Kennedy a déclaré qu’à la lumière des preuves montrant un lien entre l’utilisation de l’acétaminophène (Tylenol) pendant la grossesse et l’autisme, le HHS ajouterait une mise en garde sur l’étiquette du médicament et informerait tous les médecins afin qu’ils incitent les femmes enceintes à réduire leur consommation de cet analgésique. Il a également réitéré ses déclarations concernant l’étude d’un lien entre l’autisme et les vaccins. (Comme l’a rapporté The Transmitter, aucune preuve à ce jour n’indique que les vaccins ou l’acétaminophène causent l’autisme.)
Dans le cadre de la conférence de presse, à laquelle ont participé plusieurs intervenants, Marty Makary, commissaire de la Food and Drug Administration américaine, a déclaré que l’agence approuverait la leucovorine (acide folinique) comme traitement de l’autisme chez les enfants présentant une carence cérébrale en folate.
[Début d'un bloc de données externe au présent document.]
(* ===== verification/Sha256.v ===== *)
(** * SHA-256 of the Go standard library (crypto/sha256, FIPS 180-4)

    [sha256_hex] is [fmt.Sprintf("%x", sha256.Sum256(data))], the digest text
    the program uses as deduplication key and as stored token hash.  Words are
    integers below 2^32. *)
From Stdlib Require Import ZArith Bool Ascii String List.
From stdpp Require Import base strings option list.
From S2P Require Import Prelude GoString GoJson.

Local Open Scope Z_scope.

Definition w32 (z : Z) : Z := z mod 2 ^ 32.
Definition add32 (a b : Z) : Z := w32 (a + b).
Definition rotr (n x : Z) : Z := Z.lor (Z.shiftr x n) (w32 (Z.shiftl x (32 - n))).
Definition not32 (x : Z) : Z := 2 ^ 32 - 1 - x.

Definition sha_ch (x y z : Z) : Z := Z.lxor (Z.land x y) (Z.land (not32 x) z).
Definition sha_maj (x y z : Z) : Z := Z.lxor (Z.lxor (Z.land x y) (Z.land x z)) (Z.land y z).
Definition sha_S0 (x : Z) : Z := Z.lxor (Z.lxor (rotr 2 x) (rotr 13 x)) (rotr 22 x).
Definition sha_S1 (x : Z) : Z := Z.lxor (Z.lxor (rotr 6 x) (rotr 11 x)) (rotr 25 x).
Definition sha_s0 (x : Z) : Z := Z.lxor (Z.lxor (rotr 7 x) (rotr 18 x)) (Z.shiftr x 3).
Definition sha_s1 (x : Z) : Z := Z.lxor (Z.lxor (rotr 17 x) (rotr 19 x)) (Z.shiftr x 10).

(** The constants of the standard: the first 32 bits of the fractional parts of
    the cube roots of the first 64 primes, and of the square roots of the first
    eight. *)
Definition is_prime (n : Z) : bool :=
  forallb (fun d => negb (n mod d =? 0)) (map Z.of_nat (seq 2 (Z.to_nat (Z.sqrt n) - 1))).
Definition primes : list Z :=
  Eval vm_compute in firstn 64 (List.filter is_prime (map Z.of_nat (seq 2 310))).

(** The integer cube root, bit by bit from [2 ^ b]. *)
Fixpoint cbrt (b : nat) (n acc : Z) : Z :=
  let acc' := acc + 2 ^ Z.of_nat b in
  let r := if acc' ^ 3 <=? n then acc' else acc in
  match b with
  | O => r
  | S b' => cbrt b' n r
  end.

Definition sha_K : list Z := Eval vm_compute in map (fun p => w32 (cbrt 40 (p * 2 ^ 96) 0)) primes.
Definition sha_H0 : list Z := Eval vm_compute in map (fun p => w32 (Z.sqrt (p * 2 ^ 64))) (firstn 8 primes).

(** The message schedule: the last sixteen words, newest first, extended. *)
Fixpoint schedule (n : nat) (w : list Z) : list Z :=
  match n with
  | O => w
  | S n' =>
      let at_ i := nth i w 0 in
      schedule n' (add32 (add32 (sha_s1 (at_ 1%nat)) (at_ 6%nat))
                         (add32 (sha_s0 (at_ 14%nat)) (at_ 15%nat)) :: w)
  end.

Definition sha_round (st : list Z) (kw : Z * Z) : list Z :=
  match st with
  | [a; b; c; d; e; f; g; h] =>
      let t1 := add32 (add32 (add32 h (sha_S1 e)) (add32 (sha_ch e f g) (fst kw))) (snd kw) in
      let t2 := add32 (sha_S0 a) (sha_maj a b c) in
      [add32 t1 t2; a; b; c; add32 d t1; e; f; g]
  | _ => st
  end.

Definition sha_block (st block : list Z) : list Z :=
  let w := rev (schedule 48 (rev block)) in
  zip_with add32 st (fold_left sha_round (zip sha_K w) st).

(** Big-endian bytes and words. *)
Fixpoint be_bytes (n : nat) (z : Z) : list Z :=
  match n with
  | O => []
  | S n' => (Z.shiftr z (8 * Z.of_nat n')) mod 256 :: be_bytes n' z
  end.

Fixpoint be_words (l : list Z) : list Z :=
  match l with
  | a :: b :: c :: d :: l' => (((a * 256 + b) * 256 + c) * 256 + d) :: be_words l'
  | _ => []
  end.

Fixpoint chunks (n : nat) (fuel : nat) (l : list Z) : list (list Z) :=
  match fuel, l with
  | S fuel', _ :: _ => firstn n l :: chunks n fuel' (skipn n l)
  | _, _ => []
  end.

Definition sha_pad (data : list Z) : list Z :=
  let len := Z.of_nat (length data) in
  let zeros := Z.to_nat ((55 - len) mod 64) in
  (data ++ [0x80] ++ repeat 0 zeros ++ be_bytes 8 (8 * len))%list.

Definition string_bytes (s : string) : list Z := map byte_of (list_ascii_of_string s).

Definition sha256 (data : string) : list Z :=
  let words := be_words (sha_pad (string_bytes data)) in
  flat_map (be_bytes 4) (fold_left sha_block (chunks 16 (length words) words) sha_H0).

Definition hex_bytes (l : list Z) : string :=
  String.concat "" (map (fun b => (hex_digit (b / 16) +:+ hex_digit (b mod 16))) l).

Definition sha256_hex (data : string) : string := hex_bytes (sha256 data).

(** FIPS 180-4 test vectors. *)
Example sha256_empty :
  sha256_hex "" = "e3b0c44298fc1c149afbf4c8996fb92427ae41e4649b934ca495991b7852b855"%string.
Proof. vm_compute. reflexivity. Qed.
Example sha256_abc :
  sha256_hex "abc" = "ba7816bf8f01cfea414140de5dae2223b00361a396177a9cb410ff61f20015ad"%string.
Proof. vm_compute. reflexivity. Qed.
Example sha256_two_blocks :
  sha256_hex "abcdbcdecdefdefgefghfghighijhijkijkljklmklmnlmnomnopnopq"
  = "248d6a61d20638b8e5c026930c3e6039a33ce45964ff2167f6ecedd419db06c1"%string.
Proof. vm_compute. reflexivity. Qed.

(** The digest is always 32 bytes, and its text never empty. *)
Lemma sha_block_length st block : length st = 8%nat -> length (sha_block st block) = 8%nat.
Proof.
  intros H. unfold sha_block. rewrite length_zip_with, H.
  assert (Hf : forall l st0, length st0 = 8%nat -> length (fold_left sha_round l st0) = 8%nat).
  { induction l as [|kw l IH]; intros st0 H0; [done|]. apply IH.
    do 9 (destruct st0 as [|? st0]; try done). }
  by rewrite Hf.
Qed.

Lemma sha256_length data : length (sha256 data) = 32%nat.
Proof.
  unfold sha256.
  assert (Hf : forall l st, length st = 8%nat -> length (fold_left sha_block l st) = 8%nat).
  { induction l as [|b l IH]; intros st H; [done|]. by apply IH, sha_block_length. }
  assert (Hm : forall l, length (flat_map (be_bytes 4) l) = (4 * length l)%nat).
  { induction l as [|x l IH]; [done|]. simpl in *. lia. }
  by rewrite Hm, Hf.
Qed.

Lemma sha256_hex_nonempty data : (sha256_hex data =? "")%string = false.
Proof.
  unfold sha256_hex, hex_bytes. pose proof (sha256_length data) as H.
  destruct (sha256 data) as [|b [|b' l]]; done.
Qed.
Un communiqué de presse de la FDA a indiqué qu’elle avait entamé la procédure d’autorisation de ce complément alimentaire pour les personnes présentant une carence cérébrale en folate et chez lesquelles on observe des retards de développement associés à des traits autistiques. Mehmet Oz, administrateur des Centers for Medicare and Medicaid Services, a annoncé que la leucovorine serait prise en charge comme traitement pour les enfants autistes ayant reçu une prescription.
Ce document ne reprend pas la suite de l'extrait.